Akhali Kselebi
- Native name: ახალი ქსელები
- Type: Limited company
- Industry: Telecommunications, Mass Media, Internet
- Founded: August 2, 1996
- Founder: T&T Group
- Headquarters: Tbilisi, Georgia
- Area served: Georgia
- Products: IPTV, Internet, Fixed telephony, Internet-Television, Internet-telephony, Streaming Media TV
- Owner: Independent
- Number of employees: 700
- Divisions: CGC MarTV AkhTel
- Website: Official website

= Akhali Kselebi =

Telecommunication company in Georgia

Akhali Kselebi Ltd (ახალი ქსელები new web), also known as New Net, is the third largest telecommunication company of Georgia and Caucasus (After Silknet and MagtiCom). It is a private electronic communications network operator which has business relations with various leading communications companies worldwide.

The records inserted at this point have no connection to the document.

Lemma exec_force_unlock_safe s t :
  inv s -> allowed s (OpForceUnlock t) -> safe s (exec (OpForceUnlock t)).
Proof.
  intros Hi (Hb & held & Ht). pose proof Hi as [Hc Hm]. unfold mode_ok in Hm.
  unfold safe, exec, release_all, force_unlock_exclusive_if_locked, set_thread, set_holder,
    set_times_locked, set_mode. wp_step. wp_step. wp_step. destruct (decide (m_holder s = Some t)) as [Eh|Eh].
  - destruct (m_mode s) eqn:Em; [destruct Hm; congruence|destruct Hm; congruence|]. clear Hm.
    pose proof (exclusive_count s t held Hi Em Eh Ht) as Hcount.
    assert (0 < m_times_locked s /\ m_shared_holders s = 0) as [Hpos Es].
    { destruct Hi as [_ Hm]. unfold mode_ok in Hm. rewrite Em in Hm. tauto. }
    wp_step. eapply wp_get_thread; [done|]. do 4 wp_step. mfields. cbn [t_wait t_held]. wp_step. verify.
    rewrite Em. rewrite decide_True by done. msteps. mfields.
    pose proof (core_release s t held [] None 0 Exclusive Hc Ht Em ltac:(simpl; lia)) as Hrel.
    eapply (core_released _ (m_behavior s) None 0) in Hrel; [|simpl; lia|done..]. mfields.
    rewrite Es. eapply wp_mono; [by apply unblock_waiters_wp|].
    intros r s' (-> & ? & _). by msteps.
  - msteps. destruct (m_mode s) eqn:Em; [by msteps|destruct Hm as (_ & _ & _ & ? & _); congruence|].
    rewrite decide_False by done. by msteps.
Qed.

Lemma exec_restore_safe s t n : inv s -> allowed s (OpRestore t n) -> safe s (exec (OpRestore t n)).
Proof.
  intros Hi (Hb & Hn & Hdem & held & Ht). pose proof Hi as [Hc Hm]. unfold mode_ok in Hm.
  pose proof (times_locked_bound _ Hc) as Hbound.
  unfold safe, exec, restore_exclusive_lock. wp_step. msteps.
  - mode_hyps.
    eapply wp_mono; [apply (block_safe s t held Exclusive n RestoreLock); (done || lia || congruence)|].
    intros r s' [-> ?]. by wp_steps.
  - unfold restore_tail, set_mode, set_times_locked, set_holder.
    assert (m_mode s <> Shared /\ m_shared_holders s = 0) as [Hns Es].
    { destruct (m_mode s); [by destruct Hm as (_ & ? & _)|destruct Hm as (_ & _ & _ & ? & _); congruence|by destruct Hm]. }
    msteps. destruct (m_mode s) eqn:Em; [| done|].
    + destruct Hm as (Eh & _ & Et & _). rewrite decide_True by done. msteps. mfields.
      eapply acquire_wp; [done|]. split; [done|]. mfields.
      rewrite Es. by apply (inv_acquire_unlocked s t held n Exclusive).
    + destruct Hm as (_ & Hpos & h & Eh & _). mode_hyps; [done|]. rewrite decide_False by done. msteps. mfields.
      eapply acquire_wp; [done|]. split; [done|]. mfields.
      rewrite Em, Es, wrap_small by (unfold in_width; lia).
      replace (m_holder s) with (Some t). by apply inv_acquire_again.
Qed.

Lemma exec_spawn_safe s t : inv s -> allowed s (OpSpawn t) -> safe s (exec (OpSpawn t)).
Proof.
  intros [Hc Hm] Ht. unfold safe, exec, set_thread. wp_step. split; [done|].
  simpl in Ht. destruct Hc as [H1 H2 H3 H4]. split.
  - split; mfields.
    + rewrite map_sum_insert_new by done. unfold occupied at 1. simpl. lia.
    + unfold demand in *. simpl. rewrite map_sum_insert_new by done. unfold potential at 1. simpl. lia.
    + intros w. destruct (H3 w) as [Hnd Hin]. split; [by destruct w|]. intros u.
      transitivity (u ∈ list_for s w); [by destruct w|]. rewrite Hin. unfold waits_in. mfields.
      destruct (decide (u = t)) as [->|]; [rewrite lookup_insert_eq, Ht|by rewrite lookup_insert_ne].
      naive_solver.
    + intros u thu w. destruct (decide (u = t)) as [->|]; [rewrite lookup_insert_eq|rewrite lookup_insert_ne by done; eauto].
      intros [= <-]. done.
  - unfold mode_ok in *. mfields. destruct (m_mode s).
    + destruct Hm as (? & ? & ? & Hw). split_and!; try done. intros u thu.
      destruct (decide (u = t)) as [->|]; [rewrite lookup_insert_eq|rewrite lookup_insert_ne by done; eauto].
      by intros [= <-].
    + destruct Hm as (? & ? & ? & ? & Hw). split_and!; try done. intros u thu.
      destruct (decide (u = t)) as [->|]; [rewrite lookup_insert_eq|rewrite lookup_insert_ne by done; eauto].
      by intros [= <-].
    + destruct Hm as (? & ? & h & ? & Hw). split_and!; try done. exists h. split; [done|]. intros u thu Hne.
      destruct (decide (u = t)) as [->|]; [rewrite lookup_insert_eq|rewrite lookup_insert_ne by done; eauto].
      by intros [= <-].
Qed.

Lemma exec_safe s o : inv s -> allowed s o -> safe s (exec o).
Proof.
  intros Hi Ha. destruct o.
  - by apply exec_spawn_safe.
  - by apply exec_lock_safe.
  - destruct Ha as (held & Ht & Hlen). eapply wp_mono; [by apply (unlock_wp s t held)|]. by intros r s' (-> & ? & _).
  - by apply exec_force_unlock_safe.
  - by apply exec_restore_safe.
  - by apply exec_resume_safe.
Qed.

Lemma reachable_inv b s : reachable b s -> inv s.
Proof.
  induction 1 as [|s o _ IH Ha].
  - split; [|done]. split.
    + change (0 = map_sum occupied ∅). by rewrite map_sum_empty.
    + change (map_sum potential ∅ < 2 ^ 32). by rewrite map_sum_empty.
    + intros w. split; [destruct w; constructor|]. intros t. split; [by destruct w; intros ?%not_elem_of_nil|].
      intros (th & w' & Ht & _). simpl in Ht. by rewrite lookup_empty in Ht.
    + intros t th w Ht. simpl in Ht. by rewrite lookup_empty in Ht.
  - by apply (exec_safe s o).
Qed.

(** ** Properties *)

(** C19: in every interleaving of locks, unlocks, forced unlocks, restores and resumptions by
    any number of threads, whatever step the callers may take next runs to its end: no
    assertion in the mutex code, in the blocking of threads or in their wakeup fails. *)
Theorem mutex_no_assertion_fails b s o :
  reachable b s -> allowed s o -> fst (exec o s) = Ok tt.
Proof. intros Hr Ha. by apply (exec_safe s o (reachable_inv b s Hr) Ha). Qed.

(** Two threads: the first holds the lock, the second waits for it. *)
Definition contended (b : MutexBehavior) : MS :=
  let s := snd (exec (OpSpawn 2%nat) (snd (exec (OpSpawn 1%nat) (initial b)))) in
  snd (exec (OpLock 2%nat Exclusive) (snd (exec (OpLock 1%nat Exclusive) s))).

Lemma contended_reachable : reachable Regular (contended Regular).
Proof.
  unfold contended. apply reachable_step; [apply reachable_step; [apply reachable_step;
    [apply reachable_step; [apply reachable_init|]|]|]|]; vm_compute; try done.
  all: split_and!; eauto; done.
Qed.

Company was founded on August 2, 1996. It was a new word in electronic communications development and modernization business. The company is under corporate management by the supervisory board and management. More than 700 workers are employed in the company.

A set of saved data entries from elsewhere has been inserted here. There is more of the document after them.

(** The [for (;;)], from the words on that follow the unaligned first bytes; the second round is the last. *)
Fixpoint find_one_loop (fuel : nat) (VALUE : bool) (address : Z) (b : Bitmap) (hint end_ : Z) : outcome (option Z) :=
  match fuel with
  | O => Panic
  | S fuel =>
      let byte := if VALUE then 0 else 255 in
      let ptr_large := word_floor address (hint / 8) in
      let unaligned := ptr_large <? 0 in
      let ptr_large := if unaligned then ptr_large + 8 else ptr_large in
      i ← (if unaligned then skip_bytes (Z.to_nat ptr_large) (m_data b) byte 0 else kret 0);
      if unaligned && (i <? ptr_large) then bit_in_byte VALUE (m_data b) i else
      let end_large := word_floor address end_ in
      ptr_large ← skip_words (Z.to_nat ((end_large - ptr_large) / 8)) (m_data b) (if VALUE then 0 else 2 ^ 64 - 1) ptr_large;
      if ptr_large =? end_large then
        let byte_count := size_in_bytes b in
        if byte_count <? ptr_large then Panic else
        i ← skip_bytes (Z.to_nat (byte_count - ptr_large)) (m_data b) byte ptr_large;
        if i =? byte_count then
          if hint <=? 8 then kret None else find_one_loop fuel VALUE address b 0 (word_floor address (hint / 8))
        else bit_in_byte VALUE (m_data b) i
      else bit_in_word VALUE (m_data b) ptr_large
  end.

Definition find_one_anywhere (VALUE : bool) (address : Z) (b : Bitmap) (hint : Z) : outcome (option Z) :=
  if negb (hint <? m_size b) then Panic else find_one_loop 2 VALUE address b hint (size_in_bytes b).


(** ** Words *)
Lemma load_word_bits b n p :
  wf b -> 0 <= p -> p + Z.of_nat n <= Z.of_nat (length (m_data b)) ->
  exists w, load_word n (m_data b) p = Ok w /\ 0 <= w < 2 ^ (8 * Z.of_nat n) /\ forall j, 0 <= j < 8 * Z.of_nat n -> Z.testbit w j = bit b (8 * p + j).
Proof.
  intros Hwf. revert p. induction n as [|n IH]; intros p Hp Hn; cbn [load_word]; [exists 0; split; [done|]; split; [done|]; lia|].
  destruct (lookup_lt_is_Some_2 (m_data b) (Z.to_nat p)) as [v Hv]; [lia|].
  assert (is_byte v) as Hb by (by eapply Forall_lookup_1; [apply Hwf|]).
  rewrite (at_index_Z _ p _ Hp Hv). cbn [kbind outcome_monad].
  destruct (IH (p + 1)) as (w & -> & Hw & E); [lia|lia|]. cbn [kbind outcome_monad kret].
  eexists. split; [done|]. replace (8 * Z.of_nat (S n)) with (8 + 8 * Z.of_nat n) by lia. rewrite Z.pow_add_r by lia. change (2 ^ 8) with 256.
  split; [unfold is_byte, in_width in Hb; lia|]. intros j Hj. rewrite testbit_load by (done || lia). destruct (Z.ltb_spec j 8).
  - unfold bit. rewrite (Z.mul_comm 8 p), Z.div_add_l, (Z.div_small j), Z.add_0_r, Hv by lia. by rewrite Z.add_comm, Z.mod_add, Z.mod_small by lia.
  - rewrite E by lia. f_equal. lia.
Qed.

(** ** The invariant of the search *)
Section search.
Context (b : Bitmap) (G min_length max_length : Z).

Definition unset (i j : Z) : Prop := forall k, i <= k < j -> bit b k = false.

(** No range of the wanted length starts between [G] and [r]. *)
Definition blocked (r : Z) : Prop := forall a, G <= a < r -> exists i, a <= i < a + min_length /\ i < r /\ bit b i = true.

(** The bits from [G] to [position] have been seen; the last [free_chunks] are unset. *)
Record searched (position free_chunks from : Z) : Prop := {
  se_free : 0 <= free_chunks;
  se_start : G <= position - free_chunks;
  se_unset : unset (position - free_chunks) position;
  se_from : free_chunks = 0 \/ from = position - free_chunks;
  se_blocked : blocked (position - free_chunks) }.

Lemma searched_start from : searched G 0 from.
Proof. split; [lia|lia|intros k; lia|by left|intros a; lia]. Qed.

Lemma searched_zeroes position free_chunks from k :
  searched position free_chunks from -> 0 <= k -> unset position (position + k) ->
  searched (position + k) (free_chunks + k) (if free_chunks =? 0 then position else from).
Proof.
  intros [H1 H2 H3 H4 H5] Hk Hu. replace (position + k - (free_chunks + k)) with (position - free_chunks) in * by lia.
  split; replace (position + k - (free_chunks + k)) with (position - free_chunks) in * by lia; [lia|lia| | |done].
  - intros i Hi. destruct (Z.lt_ge_cases i position); [apply H3; lia|apply Hu; lia].
  - right. destruct (Z.eqb_spec free_chunks 0); [lia|]. destruct H4; [lia|done].
Qed.

Lemma searched_ones position free_chunks from from' k :
  searched position free_chunks from -> free_chunks < min_length -> 0 < k -> (forall i, position <= i < position + k -> bit b i = true) ->
  searched (position + k) 0 from'.
Proof.
  intros [H1 H2 H3 H4 H5] Hm Hk Hb. split; [lia|lia|intros i; lia|by left|]. rewrite Z.sub_0_r. intros a Ha.
  destruct (Z.lt_ge_cases a (position - free_chunks)) as [Hlt|Hge]; [destruct (H5 a) as (i & Hi & Hi' & Hib); [lia|]; exists i; split; [lia|]; split; [lia|done]|].
  destruct (Z.lt_ge_cases a position); [exists position|exists a]; (split; [lia|]); (split; [lia|]); apply Hb; lia.
Qed.

(** What a search has found, and that there is nothing to find *)
Definition first_range (length from : Z) : Prop :=
  G <= from /\ min_length <= length <= max_length /\ from + length <= m_size b /\ unset from (from + length)
  /\ forall a, G <= a < from -> ~ unset a (a + min_length).
Definition no_range : Prop := forall a, G <= a -> a + min_length <= m_size b -> ~ unset a (a + min_length).

(** The range ends because the next bit is set, the bitmap ends, or it is as long as was wanted. *)
Definition maximal (length from : Z) : Prop := length = max_length \/ from + length = m_size b \/ bit b (from + length) = true.

Lemma blocked_no_window r a : blocked r -> G <= a < r -> ~ unset a (a + min_length).
Proof. intros Hb Ha Hu. destruct (Hb a Ha) as (i & Hi & _ & E). rewrite Hu in E by lia. done. Qed.

Hypothesis Hmin : 1 <= min_length <= max_length.

Lemma searched_found position free_chunks from :
  searched position free_chunks from -> min_length <= free_chunks -> position <= m_size b -> first_range (Z.min free_chunks max_length) from.
Proof using Hmin.
  intros [H1 H2 H3 H4 H5] Hf Hp. destruct H4 as [|E]; [lia|]. split; [lia|]. split; [lia|]. split; [lia|]. split.
  - intros i Hi. apply H3. lia.
  - intros a Ha. apply (blocked_no_window (position - free_chunks)); [done|lia].
Qed.

Lemma searched_maximal position free_chunks from :
  searched position free_chunks from -> min_length <= free_chunks -> position = m_size b \/ bit b position = true -> maximal (Z.min free_chunks max_length) from.
Proof using Hmin.
  intros [H1 H2 H3 H4 H5] Hf Hp. destruct H4 as [|E]; [lia|]. unfold maximal. destruct (Z.min_spec free_chunks max_length) as [[_ ->]|[_ ->]]; [right|by left].
  replace (from + free_chunks) with position by lia. done.
Qed.

Lemma searched_none free_chunks from : searched (m_size b) free_chunks from -> free_chunks < min_length -> no_range.
Proof using Hmin. intros [H1 H2 H3 H4 H5] Hf a Ha Hw. apply (blocked_no_window (m_size b - free_chunks)); [exact H5|split; [exact Ha|lia]]. Qed.

(** What a part of the search leaves behind when it has seen the bits up to [position] *)
Definition scanned_to (position : Z) (s : scan) : Prop :=
  match s with
  | Found length from => first_range length from /\ maximal length from
  | Scanning from free_chunks => searched position free_chunks from
  end.
End search.

Lemma lnot_bits w j : 0 <= j < 64 -> Z.testbit (wrap 64 (Z.lnot w)) j = negb (Z.testbit w j).
Proof. intros Hj. unfold wrap. rewrite Z.mod_pow2_bits_low by lia. apply Z.lnot_spec. lia. Qed.

Section bucket.
Context (b : Bitmap) (G min_length max_length s w : Z).
Hypothesis Hmin : 1 <= min_length <= max_length.
Hypothesis Hw : 0 <= w < 2 ^ 64.
Hypothesis Hbits : forall j, 0 <= j < 64 -> Z.testbit w j = bit b (s + j).
Hypothesis Hs : s + 64 <= m_size b.

Lemma bucket_above j : 64 <= j -> Z.testbit w j = false.
Proof using Hw. clear Hbits. intros Hj. destruct (decide (w = 0)) as [->|]; [apply Z.bits_0|]. apply Z.bits_above_log2; [lia|]. apply Z.lt_le_trans with 64; [|done]. apply Z.log2_lt_pow2; lia. Qed.

Lemma bucket_shift v j : 0 <= v -> 0 <= j -> Z.testbit (Z.shiftr w v) j = Z.testbit w (v + j).
Proof using Type. clear Hbits. intros Hv Hj. rewrite Z.shiftr_spec by done. f_equal. lia. Qed.

Lemma bucket_range v : 0 <= v -> 0 <= Z.shiftr w v < 2 ^ 64.
Proof using Hw. clear Hbits. intros Hv. rewrite Z.shiftr_div_pow2 by done. split; [apply Z.div_pos; lia|]. apply Z.le_lt_trans with w; [|lia]. apply Z.div_le_upper_bound; [lia|]. nia. Qed.

(** A run of unset bits: how far it is to the next set one *)
Lemma bucket_zeroes v : 0 <= v < 64 -> Z.shiftr w v <> 0 ->
  let t := count_trailing_zeroes 64 (Z.shiftr w v) in
  0 <= t /\ v + t < 64 /\ bit b (s + (v + t)) = true /\ unset b (s + v) (s + v + t).
Proof using Hw Hbits.
  intros Hv Hne t. pose proof (bucket_range v ltac:(lia)) as Hr. destruct (count_trailing_zeroes_spec 64 (Z.shiftr w v)) as (H0 & H1 & H2); [change (2 ^ Z.of_nat 64) with (2 ^ 64); lia|]. fold t in H0, H1, H2.
  rewrite bucket_shift in H1 by lia. assert (Hlt : v + t < 64) by (destruct (Z.lt_ge_cases (v + t) 64); [done|]; rewrite bucket_above in H1 by done; done).
  split; [lia|]. split; [done|]. split; [by rewrite <- Hbits by lia|]. intros k Hk. replace k with (s + (v + (k - s - v))) by lia. rewrite <- Hbits, <- bucket_shift by lia. apply H2. lia.
Qed.

(** A run of set bits *)
Lemma bucket_ones v : 0 <= v < 64 -> bit b (s + v) = true -> Z.shiftr w v <> 2 ^ 64 - 1 ->
  let t := count_trailing_zeroes 64 (wrap 64 (Z.lnot (Z.shiftr w v))) in
  0 < t /\ v + t <= 64 /\ forall i, s + v <= i < s + v + t -> bit b i = true.
Proof using Hw Hbits.
  intros Hv Hset Hne t. pose proof (bucket_range v ltac:(lia)) as Hr.
  assert (E : wrap 64 (Z.lnot (Z.shiftr w v)) = 2 ^ 64 - 1 - Z.shiftr w v) by (unfold wrap, Z.lnot; symmetry; apply Z.mod_unique with (-1); lia).
  destruct (count_trailing_zeroes_spec 64 (wrap 64 (Z.lnot (Z.shiftr w v)))) as (H0 & H1 & H2); [change (2 ^ Z.of_nat 64) with (2 ^ 64); lia|]. fold t in H0, H1, H2.
  change (Z.of_nat 64) with 64 in H0. rewrite lnot_bits, bucket_shift in H1 by lia.
  assert (Hall : forall j, 0 <= j < t -> Z.testbit w (v + j) = true). { intros j Hj. specialize (H2 j Hj). rewrite lnot_bits, bucket_shift in H2 by lia. by destruct (Z.testbit w (v + j)). }
  assert (t <> 0). { intros E0. rewrite E0, Z.add_0_r, Hbits, Hset in H1 by lia. done. }
  assert (v + t <= 64). { destruct (Z.le_gt_cases (v + t) 64); [done|]. specialize (Hall (64 - v) ltac:(lia)). rewrite bucket_above in Hall by lia. done. }
  split; [lia|]. split; [done|]. intros i Hi. replace i with (s + (v + (i - s - v))) by lia. rewrite <- Hbits by lia. apply Hall. lia.
Qed.

Lemma scan_bucket_spec fuel : forall v from free, 0 <= v <= 64 -> 64 - v < Z.of_nat fuel -> (v = 0 -> w <> 2 ^ 64 - 1) ->
  searched b G min_length (s + v) free from ->
  runs (scan_bucket fuel s (Z.shiftr w v) v from free min_length max_length) (scanned_to b G min_length max_length (s + 64)).
Proof using Hmin Hw Hbits Hs.
  induction fuel as [|fuel IH]; intros v from free Hv Hf Hfull Hse; [lia|]. cbn [scan_bucket]. unfold bit_size. destruct (Z.ltb_spec v 64) as [Hlt|Hge].
  2:{ apply runs_ret. cbn. by replace 64 with v by lia. }
  destruct (Z.eqb_spec (Z.shiftr w v) 0) as [E|E].
  - replace (Z.shiftr w v) with (Z.shiftr w 64) by (rewrite E, Z.shiftr_div_pow2 by lia; apply Z.div_small; lia). apply IH; [lia|lia|lia|].
    replace (s + 64) with (s + v + (64 - v)) by lia. apply searched_zeroes; [done|lia|]. intros k Hk. replace k with (s + (v + (k - s - v))) by lia.
    rewrite <- Hbits, <- bucket_shift, E, Z.bits_0 by lia. done.
  - destruct (bucket_zeroes v ltac:(lia) E) as (Ht & Hlt' & Hset & Hun). set (t := count_trailing_zeroes 64 (Z.shiftr w v)) in *. cbv zeta.
    pose proof (searched_zeroes b G min_length _ _ _ t Hse Ht Hun) as Hse'. rewrite (Z.shiftr_shiftr w v t) by lia. replace (wrap 8 (v + t)) with (v + t) by (symmetry; apply Z.mod_small; lia).
    destruct (Z.leb_spec min_length (free + t)) as [Hle|Hgt].
    + apply runs_ret. cbn. replace (s + v + t) with (s + (v + t)) in Hse' by lia. split; [eapply searched_found; [done|exact Hse'|done|lia]|eapply searched_maximal; [done|exact Hse'|done|by right]].
    + destruct (bucket_ones (v + t) ltac:(lia) Hset) as (Ho & Ho' & Hones).
      { destruct (decide (v + t = 0)) as [E0|]; [rewrite E0, Z.shiftr_0_r; apply Hfull; lia|]. intros E1. assert (Z.testbit (Z.shiftr w (v + t)) 63 = true) by (by rewrite E1).
        rewrite bucket_shift, bucket_above in H by lia. done. }
      set (o := count_trailing_zeroes 64 (wrap 64 (Z.lnot (Z.shiftr w (v + t))))) in *. rewrite (Z.shiftr_shiftr w (v + t) o) by lia. replace (wrap 8 (v + t + o)) with (v + t + o) by (symmetry; apply Z.mod_small; lia).
      apply IH; [lia|lia|lia|]. replace (s + (v + t + o)) with (s + v + t + o) by lia. eapply searched_ones; [exact Hse'|done|done|]. intros i Hi. apply Hones. lia.
Qed.
End bucket.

Akhali Kselebi is a member of (T&T Group) consisting of the following companies:

- System Net Ltd
- Akhtel Ltd
- Foptnet Ltd
- GTC Ltd
- CGC Ltd
- Iveria Net Ltd
- Sanapiro Ltd

Akhtel (blend of ახალი ("new") and ტელეკომუნიკაციები ("telecommunications")) is one of the companies founded by Akhali Kselebi that successfully operates on the telecommunications market.